It’s right there in the law books in black and white, just like the “regs” that we spend so much time on. But this Defining Law is invisible to us because we’ve been colonized and have accepted it as a given. We leave this defining law — in corporation codes, bankruptcy law, insurance law, etc. — to corporation lawyers, who rewrite it every few years without so much as a whimper from citizen activists. Then we wonder why the parts-per-million regulations aren’t enforced.

So, the second reason that regulatory agencies fail to protect the public is that we have allowed corporate lawyers to write the Defining Law of corporations. This law bestows upon corporations powers and rights that exceed those of human persons and sometimes of government as well. It seems pretty obvious, then, that we need to rewrite the Defining Law.

Sooner or later we come up against the claim that all this stuff about “rights” and so on is just too legalistic. None of us wants to be involved in narrow and excessively legalistic strategies.

However, a glance through any Earth First! journal will confirm that we’re constantly dealing with The Law, whether we’re filing testimony or engaged in direct action. As long as we’re in the legal arena, we might as well be dealing with Defining Law, and not the regulatory frufru that we’ve allowed to distract us.

If the civil rights movement had been afraid to touch the deep defining “law of the land” we’d still be laboring under “separate but equal.” For as long as we stick with Regulatory Law and leave Defining Law to corporate lawyers, we’ll have corporate government.
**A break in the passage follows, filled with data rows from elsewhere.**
(** An unlock changes the tasks of [X] only: the one that unlocks and the one
    that is served. *)
Record changed (X : ptr -> Prop) (a b : aview) : Prop := {
  ch_task : forall y, ~ X y -> tasks (av b) !! y = tasks (av a) !! y;
  ch_tick : forall y, y ∈ aq a QSleep -> tick b y = tick a y;
  ch_elem : forall y r, ~ X y -> y ∈ aq b r <-> y ∈ aq a r;
  ch_sleep : aq b QSleep = aq a QSleep;
  ch_qsem : forall p, aq b (QSem p) = aq a (QSem p);
  ch_sems : sems (av b) = sems (av a);
  ch_stale : astale b = ∅;
  ch_known : forall y t, tasks (av a) !! y = Some t -> exists t', tasks (av b) !! y = Some t';
  ch_place : forall y t r, X y -> tasks (av b) !! y = Some t -> y ∈ aq b r <-> place t = Some r;
  ch_owned : forall y t, X y -> tasks (av b) !! y = Some t -> exists l, owned_list b y t l;
  ch_keep : forall y t l, ~ X y -> tasks (av a) !! y = Some t ->
    owned_list a y t l -> owned_list b y t l;
  ch_inh : forall y t, X y -> tasks (av b) !! y = Some t -> inherits b y t;
  ch_free : forall m, owner_at b m = Some NULL -> aq b (QMutex m) = [];
  ch_owner : forall m x, owner_at b m = Some x -> x <> NULL -> exists t, tasks (av a) !! x = Some t;
  ch_waits : forall w y t, ~ X y -> tasks (av a) !! y = Some t ->
    (waits_for b w y <-> waits_for a w y);
  ch_waiter : forall w y t, ~ X y -> tasks (av a) !! y = Some t -> waits_for a w y -> ~ X w;
}.

Lemma changed_kinv X a b :
  (forall y, Decision (X y)) -> changed X a b -> kinv a -> kord b -> kinv b.
Proof.
  intros HX H Ha Hord. pose proof Ha as [[P1 P2 P3] _ Hsl Hown Hsem Hpi Hst].
  split; [split| |..]; try done.
  - intros y t r Hy. destruct (HX y) as [Xy|Xy]; [by apply (ch_place _ _ _ H)|].
    rewrite (ch_task _ _ _ H) in Hy by done. rewrite (ch_elem _ _ _ H) by done. by apply P1.
  - intros m v Hv Ho. apply (ch_free _ _ _ H), owner_at_Some. eauto.
  - intros m v Hv Ho. destruct (ch_owner _ _ _ H m (m_owner v)) as [t Ht]; [|done|].
    + apply owner_at_Some. eauto.
    + by apply (ch_known _ _ _ H _ _ Ht).
  - rewrite (ch_sleep _ _ _ H). eapply ordered_ext; [|exact Hsl].
    intros. by rewrite (ch_tick _ _ _ H).
  - intros y t Hy. destruct (HX y) as [Xy|Xy]; [by apply (ch_owned _ _ _ H)|].
    rewrite (ch_task _ _ _ H) in Hy by done. destruct (Hown _ _ Hy) as [l Hl]. exists l.
    by apply (ch_keep _ _ _ H).
  - apply (ksem_same a); [apply H|apply H|done].
  - intros y t Hy. destruct (HX y) as [Xy|Xy]; [by apply (ch_inh _ _ _ H)|].
    rewrite (ch_task _ _ _ H) in Hy by done. destruct (Hpi _ _ Hy) as [H1 H2 H3].
    assert (forall w, waits_for a w y -> prio b w = prio a w) as Ep.
    { intros w Hw. unfold prio, key_of. rewrite (ch_task _ _ _ H); [done|].
      by eapply (ch_waiter _ _ _ H). }
    split; [done| |].
    + intros w Hw%(ch_waits _ _ _ H _ _ _ Xy Hy). rewrite Ep by done. auto.
    + destruct H3 as [?|(w & Hw & E)]; [auto|right]. exists w.
      rewrite (ch_waits _ _ _ H _ _ _ Xy Hy), Ep; done.
  - apply H.
Qed.

(** Taking a mutex out of its owner's list. *)
Section unlink.
Context (a : aview) (c m : ptr) (l1 : list ptr).
Let b := aunlink c m l1 a.

Lemma unlink_owner y : owner_at b y = owner_at a y.
Proof using.
  unfold owner_at, b, aunlink. destruct (last l1); cbn; rewrite ?lookup_alter;
    repeat case_decide; subst; by destruct (mutexes (av a) !! y).
Qed.

Lemma unlink_other y : y <> c -> tasks (av b) !! y = tasks (av a) !! y.
Proof using. intros Hy. unfold b, aunlink. destruct (last l1); [done|]. cbn. by rewrite lookup_alter_ne. Qed.

Lemma unlink_task t :
  tasks (av a) !! c = Some t -> exists o, tasks (av b) !! c = Some (set_t_owned_mutexes o t).
Proof using.
  intros Ht. unfold b, aunlink. destruct (last l1); cbn.
  - exists (t_owned_mutexes t). rewrite Ht. by destruct t.
  - rewrite lookup_alter_eq, Ht. cbn. eauto.
Qed.

Lemma unlink_prio y : prio b y = prio a y.
Proof using.
  unfold prio, key_of. destruct (decide (y = c)) as [->|]; [|by rewrite unlink_other].
  destruct (tasks (av a) !! c) as [t|] eqn:Ht.
  - by destruct (unlink_task _ Ht) as [o ->].
  - unfold b, aunlink. destruct (last l1); cbn; rewrite ?lookup_alter_eq, Ht; done.
Qed.

Lemma unlink_aq : aq b = aq a.
Proof using. unfold b, aunlink. by destruct (last l1). Qed.

Lemma unlink_mseg p l :
  m ∉ l -> (forall q, last l1 = Some q -> q ∉ l) ->
  mseg (mutexes (av a)) p l -> mseg (mutexes (av b)) p l.
Proof using.
  intros Hm Hq Hl. unfold b, aunlink. destruct (last l1) as [q|]; cbn;
    repeat apply mseg_alter_ne; auto.
Qed.
End unlink.

(** *** Without a waiter *)

Section unlock_free.
Context (a : aview) (m : ptr) (v : mutex) (t : tcb) (l1 l2 : list ptr).
Let c := current_task (av a).
Context (Ha : kinv a) (Hk : kbase a) (Hv : mutexes (av a) !! m = Some v)
  (Ht : tasks (av a) !! c = Some t) (Hp : place t = None)
  (Hq : aq a (QMutex m) = []) (Hl : owned_list a c t (l1 ++ m :: l2)).
Let e := aupd_mutex m (set_m_owner NULL) a.
Let d := aunlink c m l1 e.
Let b := aunlock_free m l1 l2 a.
(** ** The other events *)

(** No task owns two mutexes, and none waits for a mutex while it owns one. *)
Record aflat (a : aview) : Prop := {
  fl_one : forall x m1 m2, x <> NULL -> owner_at a m1 = Some x -> owner_at a m2 = Some x -> m1 = m2;
  fl_wait : forall x m m', x ∈ aq a (QMutex m) -> owner_at a m' <> Some x;
}.

Lemma aflat_same a a' :
  (forall m, owner_at a' m = owner_at a m) ->
  (forall m x, x ∈ aq a' (QMutex m) -> x ∈ aq a (QMutex m)) -> aflat a -> aflat a'.
Proof.
  intros Eo Hq [H1 H2]. split.
  - intros x m1 m2. rewrite !Eo. apply H1.
  - intros x m m' Hx%Hq. rewrite Eo. by eapply H2.
Qed.

(** The task that waits longest for a semaphore still does. *)
Definition head_stays (a a' : aview) (p : ptr) : Prop :=
  forall x l, aq a (QSem p) = x :: l -> exists l', aq a' (QSem p) = x :: l'.

Lemma head_stays_same a a' p : aq a' (QSem p) = aq a (QSem p) -> head_stays a a' p.
Proof. intros E x l El. exists l. by rewrite E. Qed.

(** What an operation leaves alone: the state is flat again when [F] holds, and
    the first waiters of all the semaphores but those in [P] stay. *)
Record stepped (F : Prop) (P : ptr -> Prop) (a a' : aview) : Prop := {
  st_flat : F -> aflat a';
  st_heads : forall p, ~ P p -> head_stays a a' p;
}.
Definition no_sem : ptr -> Prop := fun _ => False.

Lemma stepped_same a a' P :
  (forall m, owner_at a' m = owner_at a m) ->
  (forall m x, x ∈ aq a' (QMutex m) -> x ∈ aq a (QMutex m)) ->
  (forall p, ~ P p -> head_stays a a' p) -> stepped (aflat a) P a a'.
Proof. intros. split; [by apply aflat_same|done]. Qed.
What are we going to do tomorrow morning?

We could keep doing what hasn’t worked in case it works next time; we could denounce people who suggest that what we’re doing isn’t working; we could declare victory so our folks won’t get so depressed and discouraged. I’d like to steer clear of those options.

I’d also like to avoid “negotiating” with corporations as though they were persons with a role in a democratic system, and avoid doing anything else that accepts that corporations have the constitutional rights of human persons.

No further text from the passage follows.